### DATA FOR REVIEW

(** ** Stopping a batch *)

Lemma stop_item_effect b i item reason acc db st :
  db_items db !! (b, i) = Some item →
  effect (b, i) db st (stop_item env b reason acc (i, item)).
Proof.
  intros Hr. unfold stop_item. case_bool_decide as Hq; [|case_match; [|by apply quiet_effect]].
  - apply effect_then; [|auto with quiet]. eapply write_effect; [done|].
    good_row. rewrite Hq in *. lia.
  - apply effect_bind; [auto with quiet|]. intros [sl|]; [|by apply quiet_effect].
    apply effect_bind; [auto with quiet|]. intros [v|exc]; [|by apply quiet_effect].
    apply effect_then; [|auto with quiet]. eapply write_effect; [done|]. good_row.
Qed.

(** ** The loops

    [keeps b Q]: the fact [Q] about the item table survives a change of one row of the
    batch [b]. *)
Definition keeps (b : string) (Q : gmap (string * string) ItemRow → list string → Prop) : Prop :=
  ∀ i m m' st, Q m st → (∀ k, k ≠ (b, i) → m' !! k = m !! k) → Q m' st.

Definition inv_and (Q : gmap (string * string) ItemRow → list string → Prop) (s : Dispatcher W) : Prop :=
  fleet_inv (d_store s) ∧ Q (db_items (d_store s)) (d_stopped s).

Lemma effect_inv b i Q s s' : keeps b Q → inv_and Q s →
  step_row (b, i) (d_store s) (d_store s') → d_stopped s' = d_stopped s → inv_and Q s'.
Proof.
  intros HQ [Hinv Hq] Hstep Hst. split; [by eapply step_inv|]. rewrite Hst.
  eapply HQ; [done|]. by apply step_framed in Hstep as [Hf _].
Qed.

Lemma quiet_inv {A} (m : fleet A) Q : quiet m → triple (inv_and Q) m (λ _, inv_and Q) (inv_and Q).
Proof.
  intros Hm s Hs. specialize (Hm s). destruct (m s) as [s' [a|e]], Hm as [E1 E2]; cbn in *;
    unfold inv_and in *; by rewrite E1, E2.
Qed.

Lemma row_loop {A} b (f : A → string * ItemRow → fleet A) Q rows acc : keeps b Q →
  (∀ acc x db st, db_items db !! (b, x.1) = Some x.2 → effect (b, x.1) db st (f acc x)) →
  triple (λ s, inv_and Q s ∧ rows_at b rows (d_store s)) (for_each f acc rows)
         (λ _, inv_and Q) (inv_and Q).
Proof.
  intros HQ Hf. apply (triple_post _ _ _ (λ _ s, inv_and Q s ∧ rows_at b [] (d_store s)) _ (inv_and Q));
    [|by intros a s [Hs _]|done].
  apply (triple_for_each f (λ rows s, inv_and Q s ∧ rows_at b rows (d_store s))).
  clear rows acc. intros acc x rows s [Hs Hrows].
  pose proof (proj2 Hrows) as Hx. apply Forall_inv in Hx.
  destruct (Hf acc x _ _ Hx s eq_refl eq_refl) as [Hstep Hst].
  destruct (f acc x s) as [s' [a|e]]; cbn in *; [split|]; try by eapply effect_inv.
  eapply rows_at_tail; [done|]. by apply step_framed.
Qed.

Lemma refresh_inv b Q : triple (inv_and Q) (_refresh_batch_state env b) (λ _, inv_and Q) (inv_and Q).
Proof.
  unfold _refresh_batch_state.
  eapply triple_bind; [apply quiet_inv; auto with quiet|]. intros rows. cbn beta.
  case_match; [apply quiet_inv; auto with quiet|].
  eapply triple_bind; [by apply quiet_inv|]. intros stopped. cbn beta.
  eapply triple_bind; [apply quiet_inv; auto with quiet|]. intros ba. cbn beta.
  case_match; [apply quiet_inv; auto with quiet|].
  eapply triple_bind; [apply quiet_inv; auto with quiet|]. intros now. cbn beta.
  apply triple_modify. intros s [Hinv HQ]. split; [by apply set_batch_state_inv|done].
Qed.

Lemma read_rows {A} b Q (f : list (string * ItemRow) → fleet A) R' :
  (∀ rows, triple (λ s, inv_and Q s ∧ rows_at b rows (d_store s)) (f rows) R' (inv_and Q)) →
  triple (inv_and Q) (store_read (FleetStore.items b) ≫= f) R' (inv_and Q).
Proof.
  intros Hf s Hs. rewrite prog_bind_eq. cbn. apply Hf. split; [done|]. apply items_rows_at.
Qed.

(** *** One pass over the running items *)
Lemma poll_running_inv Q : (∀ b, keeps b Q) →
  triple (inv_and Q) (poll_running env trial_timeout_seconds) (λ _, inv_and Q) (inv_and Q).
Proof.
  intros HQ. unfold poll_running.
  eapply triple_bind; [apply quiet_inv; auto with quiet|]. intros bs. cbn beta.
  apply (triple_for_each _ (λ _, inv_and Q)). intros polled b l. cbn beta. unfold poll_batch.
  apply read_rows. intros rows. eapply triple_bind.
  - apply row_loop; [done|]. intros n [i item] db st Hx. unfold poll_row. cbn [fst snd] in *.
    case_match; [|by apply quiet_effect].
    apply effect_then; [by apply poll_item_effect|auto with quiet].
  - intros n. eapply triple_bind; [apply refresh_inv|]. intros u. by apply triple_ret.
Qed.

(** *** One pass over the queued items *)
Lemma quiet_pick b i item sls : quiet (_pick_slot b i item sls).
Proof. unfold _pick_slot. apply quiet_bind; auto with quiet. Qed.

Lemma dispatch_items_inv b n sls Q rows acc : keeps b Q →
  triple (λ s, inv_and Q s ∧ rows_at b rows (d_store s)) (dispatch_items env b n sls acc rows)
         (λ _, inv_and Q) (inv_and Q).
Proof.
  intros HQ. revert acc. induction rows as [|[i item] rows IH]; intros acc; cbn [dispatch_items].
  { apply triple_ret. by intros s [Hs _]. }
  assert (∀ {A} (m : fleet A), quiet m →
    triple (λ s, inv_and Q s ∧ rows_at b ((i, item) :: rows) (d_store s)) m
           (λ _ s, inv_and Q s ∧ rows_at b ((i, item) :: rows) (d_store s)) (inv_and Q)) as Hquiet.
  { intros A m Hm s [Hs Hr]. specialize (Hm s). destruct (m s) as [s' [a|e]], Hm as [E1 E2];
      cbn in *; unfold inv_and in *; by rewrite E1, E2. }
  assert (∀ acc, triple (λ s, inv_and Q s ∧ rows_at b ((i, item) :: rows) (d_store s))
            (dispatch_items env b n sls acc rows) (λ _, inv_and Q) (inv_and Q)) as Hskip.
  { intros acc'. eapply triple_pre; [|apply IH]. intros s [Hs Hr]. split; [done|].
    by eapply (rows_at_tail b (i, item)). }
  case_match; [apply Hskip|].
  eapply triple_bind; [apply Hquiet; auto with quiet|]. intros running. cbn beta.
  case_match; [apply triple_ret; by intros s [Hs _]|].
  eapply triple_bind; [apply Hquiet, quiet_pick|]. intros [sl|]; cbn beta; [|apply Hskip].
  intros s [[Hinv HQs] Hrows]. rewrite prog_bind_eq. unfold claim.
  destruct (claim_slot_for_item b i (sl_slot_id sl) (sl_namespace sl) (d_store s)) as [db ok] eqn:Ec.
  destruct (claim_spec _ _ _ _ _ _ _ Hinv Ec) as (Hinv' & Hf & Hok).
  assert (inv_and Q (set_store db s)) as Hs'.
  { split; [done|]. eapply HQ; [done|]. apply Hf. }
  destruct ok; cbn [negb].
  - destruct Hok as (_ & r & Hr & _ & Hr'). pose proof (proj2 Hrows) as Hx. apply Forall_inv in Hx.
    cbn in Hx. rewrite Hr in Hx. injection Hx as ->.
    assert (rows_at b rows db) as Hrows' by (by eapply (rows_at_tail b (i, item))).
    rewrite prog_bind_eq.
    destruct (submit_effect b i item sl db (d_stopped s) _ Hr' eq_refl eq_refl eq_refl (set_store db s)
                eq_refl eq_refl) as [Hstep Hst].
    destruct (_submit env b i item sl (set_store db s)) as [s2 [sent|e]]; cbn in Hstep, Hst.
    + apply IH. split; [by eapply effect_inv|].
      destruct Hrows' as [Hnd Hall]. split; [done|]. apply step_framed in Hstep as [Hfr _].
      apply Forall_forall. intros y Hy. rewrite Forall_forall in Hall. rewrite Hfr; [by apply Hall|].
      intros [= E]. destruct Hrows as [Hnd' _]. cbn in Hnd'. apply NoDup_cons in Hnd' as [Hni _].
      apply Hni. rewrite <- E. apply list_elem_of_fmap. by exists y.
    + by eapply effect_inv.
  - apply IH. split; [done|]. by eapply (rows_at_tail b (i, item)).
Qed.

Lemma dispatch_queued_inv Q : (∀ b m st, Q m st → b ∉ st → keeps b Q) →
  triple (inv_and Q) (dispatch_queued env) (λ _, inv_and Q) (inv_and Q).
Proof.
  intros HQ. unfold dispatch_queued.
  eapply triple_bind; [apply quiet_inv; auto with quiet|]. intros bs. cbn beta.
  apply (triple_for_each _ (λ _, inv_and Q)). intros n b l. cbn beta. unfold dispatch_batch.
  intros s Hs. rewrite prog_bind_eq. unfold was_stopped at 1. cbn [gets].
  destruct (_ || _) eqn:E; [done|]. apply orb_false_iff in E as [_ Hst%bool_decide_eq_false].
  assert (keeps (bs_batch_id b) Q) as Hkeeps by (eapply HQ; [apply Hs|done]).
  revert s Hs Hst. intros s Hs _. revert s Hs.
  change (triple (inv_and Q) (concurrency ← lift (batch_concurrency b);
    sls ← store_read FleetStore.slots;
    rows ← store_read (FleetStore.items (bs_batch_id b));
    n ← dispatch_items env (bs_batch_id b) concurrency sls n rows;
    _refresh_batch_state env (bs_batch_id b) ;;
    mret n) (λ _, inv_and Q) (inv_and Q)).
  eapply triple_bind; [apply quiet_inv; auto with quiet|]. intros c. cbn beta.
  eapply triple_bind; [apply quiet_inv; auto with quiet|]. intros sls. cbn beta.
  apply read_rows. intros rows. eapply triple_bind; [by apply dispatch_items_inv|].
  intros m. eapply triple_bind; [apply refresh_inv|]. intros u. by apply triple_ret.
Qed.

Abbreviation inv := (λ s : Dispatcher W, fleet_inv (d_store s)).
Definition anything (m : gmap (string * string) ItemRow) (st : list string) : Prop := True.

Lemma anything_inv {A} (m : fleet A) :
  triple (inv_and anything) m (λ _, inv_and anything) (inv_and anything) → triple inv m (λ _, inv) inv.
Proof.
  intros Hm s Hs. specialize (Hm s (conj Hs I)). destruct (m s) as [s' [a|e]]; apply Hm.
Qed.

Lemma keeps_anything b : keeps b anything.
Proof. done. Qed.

######
### DATA FOR REVIEW

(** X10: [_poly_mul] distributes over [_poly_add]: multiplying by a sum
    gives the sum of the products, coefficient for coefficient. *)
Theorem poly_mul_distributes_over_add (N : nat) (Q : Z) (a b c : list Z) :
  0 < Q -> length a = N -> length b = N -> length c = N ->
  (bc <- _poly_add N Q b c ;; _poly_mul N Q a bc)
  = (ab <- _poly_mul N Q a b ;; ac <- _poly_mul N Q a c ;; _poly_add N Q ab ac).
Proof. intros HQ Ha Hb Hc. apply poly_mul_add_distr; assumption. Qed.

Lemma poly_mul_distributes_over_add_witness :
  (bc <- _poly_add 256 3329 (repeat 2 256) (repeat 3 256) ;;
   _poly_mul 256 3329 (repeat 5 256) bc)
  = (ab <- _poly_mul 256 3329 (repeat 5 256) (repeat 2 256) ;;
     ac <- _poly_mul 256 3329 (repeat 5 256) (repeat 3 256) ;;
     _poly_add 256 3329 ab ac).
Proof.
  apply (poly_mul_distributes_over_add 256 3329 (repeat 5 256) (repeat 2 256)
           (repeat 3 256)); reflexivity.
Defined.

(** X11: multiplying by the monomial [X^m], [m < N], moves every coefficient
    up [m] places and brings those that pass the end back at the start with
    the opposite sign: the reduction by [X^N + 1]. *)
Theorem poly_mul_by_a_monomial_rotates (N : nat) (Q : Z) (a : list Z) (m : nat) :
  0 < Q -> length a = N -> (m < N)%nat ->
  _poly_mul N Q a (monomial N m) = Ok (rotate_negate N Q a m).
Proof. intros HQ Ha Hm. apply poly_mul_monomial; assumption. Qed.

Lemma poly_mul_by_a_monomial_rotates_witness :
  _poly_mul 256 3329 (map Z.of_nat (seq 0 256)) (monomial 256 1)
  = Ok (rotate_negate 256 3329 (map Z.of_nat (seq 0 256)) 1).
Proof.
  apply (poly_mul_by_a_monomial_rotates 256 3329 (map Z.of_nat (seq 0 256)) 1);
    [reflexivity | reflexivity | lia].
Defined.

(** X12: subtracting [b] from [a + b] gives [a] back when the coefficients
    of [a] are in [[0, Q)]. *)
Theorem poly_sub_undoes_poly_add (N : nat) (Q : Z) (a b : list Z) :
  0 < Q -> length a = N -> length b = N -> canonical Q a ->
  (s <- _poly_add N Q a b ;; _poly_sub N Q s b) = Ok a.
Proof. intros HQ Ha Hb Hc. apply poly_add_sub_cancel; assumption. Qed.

######

=== PROBLEM ===
Please copy, exactly and with nothing else, the lines above beginning at the line that has "apply Forall_forall. intros" and ending with the line that has "Lemma dispatch_queued_inv Q".

=== ANSWER TO THE PROBLEM ===
      apply Forall_forall. intros y Hy. rewrite Forall_forall in Hall. rewrite Hfr; [by apply Hall|].
      intros [= E]. destruct Hrows as [Hnd' _]. cbn in Hnd'. apply NoDup_cons in Hnd' as [Hni _].
      apply Hni. rewrite <- E. apply list_elem_of_fmap. by exists y.
    + by eapply effect_inv.
  - apply IH. split; [done|]. by eapply (rows_at_tail b (i, item)).
Qed.

Lemma dispatch_queued_inv Q : (∀ b m st, Q m st → b ∉ st → keeps b Q) →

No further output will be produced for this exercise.